Tumor metabolic adaptation induced by L-asparaginase reveals a vulnerability to PARP1/2 inhibitor in B-cell lymphomas.

Secondary resistance to the amino-acid-depleting agent L-asparaginase (ASNase) remains poorly understood. Using ASNase-sensitive B-cell lymphoma (BCL) models, we investigate tumor relapse during treatment. Through in vitro and in vivo metabolic profiling, here we show that ASNase triggers a metabolic reprogramming characterized by increased de novo serine biosynthesis driven by phosphoglycerate dehydrogenase (PHGDH). This response mitigates treatment-induced oxidative stress and associated DNA damage, enabling malignant cells to survive.
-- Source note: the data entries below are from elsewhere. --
Lemma do_shbr_opt_spec tbs :
  unit_ok tbs → Forall tb_wf tbs →
  ∃ tbs', do_shbr_opt analyse fl tbs = Some tbs' ∧ length tbs' = length tbs ∧
    ∀ i tb', tbs' !! i = Some tb' →
      ∃ tb l1, tbs !! i = Some tb ∧ shbr_result tbs' tb l1 tb'.
Proof using All.
  intros Hunit Hwf. destruct (init_unit tbs Hwf) as (l & Hl & HF).
  unfold do_shbr_opt, over_tb_shbr_opt. rewrite Hl. cbn [mbind option_bind].
  destruct (flow_solve _ _ _ (map fst l) (init_unit_inv tbs l Hunit HF))
    as (tbs2 & Hit & Hst & Heq & Hleast).
  unfold xmm_body. rewrite Hit. cbn [mbind option_bind].
  pose proof (solution_regs_only tbs l tbs2 HF Hleast) as Hregs.
  set (mk := λ tb, set_ir1 tb (mark_list fl (ir1 tb) (hb_out tb .& SHBR_XMM_MASK))).
  (* each solved block, with where it comes from *)
  assert (∀ i tb2, tbs2 !! i = Some tb2 → ∃ tb p, tbs !! i = Some tb ∧ l !! i = Some p ∧
    init_spec tb (fst p) (snd p) ∧ same_static (fst p) tb2) as Hfrom.
  { intros i tb2 Hi. destruct (Forall2_lookup_r _ _ _ _ _ Hst Hi) as (tb1 & Htb1 & Hss).
    rewrite list_lookup_fmap in Htb1. destruct (l !! i) as [p|] eqn:Hp; [|done].
    injection Htb1 as <-. destruct (Forall2_lookup_r _ _ _ _ _ HF Hp) as (tb & Htb & Hs).
    by exists tb, p. }
  assert (mapM (shbr_mark_tb fl) tbs2 = Some (map mk tbs2)) as ->.
  { apply mapM_Some, Forall2_fmap_r, Forall_Forall2_diag, Forall_lookup. intros i tb2 Hi.
    destruct (Hfrom i tb2 Hi) as (tb & p & _ & _ & Hs & a & b & ->).
    apply shbr_mark_tb_eq; apply Hs. }
  exists (map mk tbs2). split_and!; [done| |].
  { rewrite length_fmap, <-(Forall2_length Hst), length_fmap. symmetry. apply (Forall2_length HF). }
  assert (∀ j, ins_of (map mk tbs2) j = ins_of tbs2 j) as Hins.
  { intros j. unfold ins_of. rewrite list_lookup_fmap. by destruct (tbs2 !! j). }
  intros i tb' Hi. rewrite list_lookup_fmap in Hi.
  destruct (tbs2 !! i) as [tb2|] eqn:Htb2; [|done]. injection Hi as <-.
  destruct (Hfrom i tb2 Htb2) as (tb & p & Htb & Hp & Hs & a & b & E2).
  destruct (Heq i tb2 Htb2) as [Ho Hn]. pose proof (Hregs i tb2 Htb2) as Hr.
  exists tb, (ir1 tb2). split; [done|]. split; unfold mk; cbn.
  - rewrite E2. apply Hs.
  - rewrite E2. apply Hs.
  - by rewrite regs_only_id.
  - rewrite E2. apply Hs.
  - rewrite E2. apply Hs.
  - rewrite E2. apply Hs.
  - rewrite Ho. apply mask_le_antisym; apply (out_eq_mono _ _ _ _ tb2); intros j; by rewrite Hins.
  - intros Hoks. rewrite Hn. unfold xmm_transfer. rewrite list_lookup_fmap, Hp.
    rewrite E2. cbn. apply Hs; [done|]. rewrite E2 in Hr. exact Hr.
Qed.
End unit_theory.

(** ** Semantic preservation *)

Section semantics.
  (** The behaviour of an instruction: a function of the machine state without
      the upper bits of the XMM registers and of these upper bits. *)
  Context {X : Type} (sem : la_dt_insn → X → his → X * his) (fl : Z).

(** Upper bits read for something else than the destination's upper bits. *)
Definition reads (i : IR1_INST) (r : Z) : Prop :=
  (f_nosrc (flags_of i) = true ∧ xreg i 1 = Some r) ∨
  (f_nodes (flags_of i) = true ∧ xreg i 0 = Some r).

(** The recorded flags describe the instruction. *)
Record x_respects (i : IR1_INST) : Prop := {
  xr_state : ∀ x f g, (∀ r, reads i r → f r = g r) →
    fst (sem (info i) x f) = fst (sem (info i) x g);
  xr_dest : ∀ x f g d, xreg i 0 = Some d → (∀ r, reads i r → f r = g r) →
    (f_src (flags_of i) = true → ∀ r, xreg i 1 = Some r → f r = g r) →
    (keeps_des (flags_of i) → f d = g d) →
    snd (sem (info i) x f) d = snd (sem (info i) x g) d;
  xr_keep : ∀ x f g r, xreg i 0 ≠ Some r → (∀ k, reads i k → f k = g k) → f r = g r →
    snd (sem (info i) x f) r = snd (sem (info i) x g) r
}.

(** Generated code: a marked instruction leaves anything in the upper bits of
    its destination. *)
Inductive x_tgt : list IR1_INST → X * his → X * his → Prop :=
  | x_nil s : x_tgt [] s s
  | x_cons i l x g g1 s :
      (∀ r, has (hbr_flag i) fl = false ∨ xreg i 0 ≠ Some r → g1 r = snd (sem (info i) x g) r) →
      x_tgt l (fst (sem (info i) x g), g1) s → x_tgt (i :: l) (x, g) s.

Lemma xreg_ntype i k : get_inst_type i = SHBR_NTYPE → xreg i k = None.
Proof.
  unfold get_inst_type, xreg, ir1_get_opnd. destruct (existsb _ _) eqn:E; [done|]. intros _.
  destruct (operands (info i) !! k) as [o|] eqn:Eo; [|done]. simpl.
  destruct (ir1_opnd_is_xmm o) eqn:Ex; [|done].
  rewrite <-not_true_iff_false, existsb_exists in E. destruct E. exists o.
  split; [|done]. apply list_elem_of_In. by eapply list_elem_of_lookup_2.
Qed.

(** What is needed before an instruction contains what it reads. *)
Lemma back_inst_reads i n r :
  markable i → reads i r → Z.testbit (fst (back_inst i n)) r = true.
Proof.
  intros Hm Hr. unfold back_inst. destruct (Z.eqb_spec (get_inst_type i) SHBR_NTYPE) as [E|E].
  { destruct Hr as [[_ H]|[_ H]]; by rewrite xreg_ntype in H. }
  destruct (Hm E) as (_ & _ & HK). unfold back_one.
  assert (∀ m k, 0 ≤ k → Z.testbit (m .| bit k) k = true) as Hadd.
  { intros m k Hk. rewrite Z.lor_spec, testbit_bit, Z.eqb_refl by done. apply orb_true_r. }
  assert (∀ m k j, Z.testbit m j = true → Z.testbit (m .| bit k) j = true) as Hkeep.
  { intros m k j Hj. by rewrite Z.lor_spec, Hj. }
  destruct Hr as [[Hf Hx]|[Hf Hx]].
  - pose proof (xreg_range _ _ _ Hx). rewrite Hx, Hf. destruct (match _ with Some _ => _ | _ => _ end).
    apply Hadd. lia.
  - pose proof (xreg_range _ _ _ Hx). rewrite Hx, Hf.
    assert (f_upd (flags_of i) && negb (f_des (flags_of i)) = false) as ->.
    { destruct (f_upd (flags_of i)) eqn:Eu; [|done]. by rewrite (HK Hf Eu). }
    assert (∀ m, Z.testbit (m .| bit r) r = true) as Hadd' by (intros; apply Hadd; lia).
    destruct (Z.testbit n r) eqn:En, (xreg i 1); repeat case_if; cbn [fst]; auto.
Qed.

(** A register needed after an instruction that is not its destination is needed
    before it. *)
Lemma back_inst_keep i n r :
  Z.testbit n r = true → xreg i 0 ≠ Some r → Z.testbit (fst (back_inst i n)) r = true.
Proof.
  intros Hn Hne. unfold back_inst. case_if; [done|]. unfold back_one.
  pose proof (testbit_true_nonneg _ _ Hn) as Hr.
  assert (∀ m k, Z.testbit m r = true → Z.testbit (m .| bit k) r = true) as Hkeep.
  { intros m k Hj. by rewrite Z.lor_spec, Hj. }
  destruct (xreg i 0) as [d|] eqn:Ed; [|destruct (xreg i 1); repeat case_if; cbn [fst]; auto].
  assert (Z.testbit (n .& ~. bit d) r = true) as Hsub.
  { rewrite Z.land_spec, Hn, Z.lnot_spec, testbit_bit_range by (lia || apply (xreg_range _ _ _ Ed)).
    destruct (Z.eqb_spec d r); [congruence|done]. }
  destruct (xreg i 1); repeat case_if; simplify_eq; cbn [fst]; auto.
Qed.

(** The destination needed after: not marked, and what its upper bits depend on
    is needed before. *)
Lemma back_inst_dest i n d :
  xreg i 0 = Some d → Z.testbit n d = true →
  snd (back_inst i n) = false ∧
  (f_src (flags_of i) = true → ∀ r, xreg i 1 = Some r → Z.testbit (fst (back_inst i n)) r = true) ∧
  (keeps_des (flags_of i) → Z.testbit (fst (back_inst i n)) d = true).
Proof.
  intros Hx Hn. pose proof (xreg_range _ _ _ Hx) as Hd. unfold back_inst.
  destruct (Z.eqb_spec (get_inst_type i) SHBR_NTYPE) as [E|E]; [by rewrite xreg_ntype in Hx|].
  unfold back_one. rewrite Hx, Hn.
  assert (∀ m k j, Z.testbit m j = true → Z.testbit (m .| bit k) j = true) as Hkeep.
  { intros m k j Hj. by rewrite Z.lor_spec, Hj. }
  split_and!.
  - destruct (xreg i 1); repeat case_if; done.
  - intros Hs r Hr. pose proof (xreg_range _ _ _ Hr). rewrite Hr, Hs. cbn [fst].
    assert (∀ m, Z.testbit (m .| bit r) r = true) as Hadd.
    { intros m. rewrite Z.lor_spec, testbit_bit, Z.eqb_refl by lia. apply orb_true_r. }
    repeat case_if; auto.
  - intros HK. assert (f_upd (flags_of i) && negb (f_des (flags_of i)) = false) as ->.
    { unfold keeps_des in HK. destruct (f_upd (flags_of i)); [|done]. by rewrite HK. }
    destruct (xreg i 1); repeat case_if; cbn [fst]; auto.
Qed.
We evidence that ASNase-treated malignant cells exhibit features of replication stress and increase activity of poly(ADP-ribose) polymerase (PARP), revealing a dependence on DNA repair. Combining ASNase with the clinically approved PARP inhibitor Olaparib enhances the antineoplastic effect of each monotherapy in vitro and in vivo. Moreover, this combination shows effectiveness in homologous recombination-proficient colorectal cancer cells, suggesting broader therapeutic potential. Overall, our study identifies tumor metabolic and genomic vulnerabilities induced by ASNase and supports a rational combination strategy using clinically approved drugs.